Physiological concentration of 17 beta-estradiol inhibits chemotaxis of human monocytes in response to monocyte chemotactic protein 1.

While estrogen is known to retard the development of atherosclerosis, the exact mechanism is unknown. The migration of monocytes into the arterial intima is important in the pathogenesis of atherosclerosis. Monocyte chemotactic protein 1 (MCP-1) is suggested to be a real chemotactic factor that is released from monocytes, endothelial cells, and smooth muscle cells. We investigated the effect of 17 beta-estradiol on the migration of human monocytes in response to MCP-1, using a modified Boyden chamber.
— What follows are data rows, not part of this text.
(** * tabor_settings: the property record codec and the save patcher

    A shallow embedding of [tabor_settings_fix.py]: the class
    [SettingBytes] (the codec that lays a named property out as bytes) and
    the function [locate_and_modify_player_settings] (the patcher that
    splices such records into a save buffer after an anchor marker).

    Python values are modelled as follows.
    - [bytes] and [bytearray] are lists of [Byte.byte]; [bytes([n])] is
      partial, it raises [ValueError] unless [0 <= n < 256].
    - [str] is a list of Unicode code points; [s.encode('utf-8')] is
      partial, it raises [UnicodeEncodeError] on a lone surrogate.
    - an exception is an [Err] result; a normal return is [Ok]. *)

From Stdlib Require Import List ZArith NArith QArith Bool Lia Ascii String.
From Stdlib Require Import Permutation.
From Stdlib.Strings Require Import Byte.
Import ListNotations.
Local Open Scope Z_scope.

(** ** Exceptions and the result monad *)

Inductive exn : Set :=
| TypeError
| ValueError
| KeyError
| UnicodeEncodeError.

Inductive result (A : Type) : Type :=
| Ok (a : A)
| Err (e : exn).
Arguments Ok {A} a.
Arguments Err {A} e.

Definition bind {A B : Type} (r : result A) (k : A -> result B) : result B :=
  match r with
  | Ok a => k a
  | Err e => Err e
  end.

Notation "x <- r ;; k" := (bind r (fun x => k))
  (at level 61, r at next level, right associativity).

(** ** Bytes *)

Definition pybytes := list byte.

(** [bytes([n])] for a Python integer [n]: one byte, or [ValueError]
    ("bytes must be in range(0, 256)"). *)
Definition bytes_of_int (n : Z) : result byte :=
  if (0 <=? n) && (n <? 256) then
    match Byte.of_N (Z.to_N n) with
    | Some b => Ok b
    | None => Err ValueError
    end
  else Err ValueError.

(** [len(b)] as a Python integer. *)
Definition len (b : pybytes) : Z := Z.of_nat (List.length b).

Definition zeros (n : nat) : pybytes := repeat x00 n.

(** *** [bytes.find]

    [find data sub] is the lowest index at which [sub] occurs in [data], and
    [-1] when it does not occur. *)

Fixpoint startswith (data sub : pybytes) {struct sub} : bool :=
  match sub, data with
  | [], _ => true
  | _ :: _, [] => false
  | s :: sub', d :: data' => Byte.eqb s d && startswith data' sub'
  end.

Fixpoint find_from (data sub : pybytes) (i : Z) : Z :=
  match data with
  | [] => if startswith [] sub then i else -1
  | _ :: data' => if startswith data sub then i else find_from data' sub (i + 1)
  end.

Definition find (data sub : pybytes) : Z := find_from data sub 0.

(** *** Slice assignment [b[i:i] = ins] on a bytearray

    Python clamps the slice bound: a negative [i] counts from the end and is
    clamped at [0], an [i] beyond the end is clamped at [len(b)]. *)

Definition slice_bound (n i : Z) : nat :=
  Z.to_nat (if i <? 0 then Z.max 0 (n + i) else Z.min i n).

Definition slice_insert (b : pybytes) (i : Z) (ins : pybytes) : pybytes :=
  let k := slice_bound (len b) i in
  firstn k b ++ ins ++ skipn k b.

(** ** Strings and their UTF-8 encoding *)

(** A Python [str]: the sequence of its code points, each below [0x110000]. *)
Definition pystr := list N.

Definition byte_of_N (n : N) : byte :=
  match Byte.of_N n with
  | Some b => b
  | None => x00
  end.

(** The UTF-8 encoding of one code point (strict error handler: surrogates
    [U+D800..U+DFFF] are refused).  A number from [0x110000] on is no code
    point and never occurs in a [str]; the last branch only makes the
    function total. *)
Definition encode_cp (c : N) : result pybytes :=
  (if c <? 0x80 then Ok [byte_of_N c]
   else if c <? 0x800 then
     Ok [byte_of_N (N.lor 0xC0 (N.shiftr c 6));
         byte_of_N (N.lor 0x80 (N.land c 0x3F))]
   else if c <? 0x10000 then
     if (0xD800 <=? c) && (c <? 0xE000) then Err UnicodeEncodeError
     else
       Ok [byte_of_N (N.lor 0xE0 (N.shiftr c 12));
           byte_of_N (N.lor 0x80 (N.land (N.shiftr c 6) 0x3F));
           byte_of_N (N.lor 0x80 (N.land c 0x3F))]
   else if c <? 0x110000 then
     Ok [byte_of_N (N.lor 0xF0 (N.shiftr c 18));
         byte_of_N (N.lor 0x80 (N.land (N.shiftr c 12) 0x3F));
         byte_of_N (N.lor 0x80 (N.land (N.shiftr c 6) 0x3F));
         byte_of_N (N.lor 0x80 (N.land c 0x3F))]
   else Err UnicodeEncodeError)%N.

(** [s.encode('utf-8')] *)
Fixpoint encode (s : pystr) : result pybytes :=
  match s with
  | [] => Ok []
  | c :: s' =>
      b <- encode_cp c ;;
      bs <- encode s' ;;
      Ok (b ++ bs)
  end.

(** A string literal of the source, as a [pystr] (ASCII literals only). *)
Definition lit (s : string) : pystr :=
  List.map N_of_ascii (list_ascii_of_string s).

(** ** Requested values *)

(** The shapes a requested value can take: what [json.load] produces
    ([bool], [int], [float], [str], [None], lists and objects), and [bytes],
    which a direct caller may pass.  A finite [float] is kept as the rational
    it denotes, which is all that [==] against a [bool] looks at; [PyOther]
    stands for [None], a list, an object or a non-finite float, none of which
    is ever equal to a [bool]. *)
Inductive pyvalue : Type :=
| PyBool (b : bool)
| PyInt (n : Z)
| PyStr (s : pystr)
| PyBytes (b : pybytes)
| PyFloat (q : Q)
| PyOther.

Definition int_of_bool (b : bool) : Z := if b then 1 else 0.

(** [v != d] for a requested value [v] and a [bool] default [d]:
    numbers compare by value ([True == 1 == 1.0]), everything else differs. *)
Definition py_ne (v : pyvalue) (d : bool) : bool :=
  match v with
  | PyBool b => negb (Bool.eqb b d)
  | PyInt n => negb (n =? int_of_bool d)
  | PyFloat q => negb (Qeq_bool q (inject_Z (int_of_bool d)))
  | PyStr _ | PyBytes _ | PyOther => true
  end.

(** ** [DEFAULT_SETTINGS] *)

Definition DEFAULT_SETTINGS : list (pystr * bool) :=
  [ (lit "bFullBodyIK", true);
    (lit "bHoldCrouchToOpenMenu", true);
    (lit "bUsingPhysicalGunstock", false) ].

Definition pystr_eqb (a b : pystr) : bool :=
  if list_eq_dec N.eq_dec a b then true else false.

(** [d[key]] on a dict: the value, or [KeyError]. *)
Fixpoint getitem {V : Type} (d : list (pystr * V)) (key : pystr) : result V :=
  match d with
  | [] => Err KeyError
  | (k, v) :: d' => if pystr_eqb k key then Ok v else getitem d' key
  end.

(** ** The codec: class [SettingBytes] *)

Module SettingBytes.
A physiological concentration of 17 beta-estradiol (10(12) - 10(4)M) inhibited the migration of monocytes exposed to MCP-1. Two estrogen receptor antagonists, tamoxifen and clomiphene, each restored monocyte chemotaxis to MCP-1 to control level, even in the presence of 17 beta-estradiol, suggesting that estrogen receptors are related to the effect of 17 beta-estradiol. Progesterone and testosterone had no measurable effect on monocyte migration. These findings suggest that inhibition of the chemotactic response of monocytes exposed to MCP-1 may be one mechanism for the anti-atherogenic effect of 17 beta-estradiol.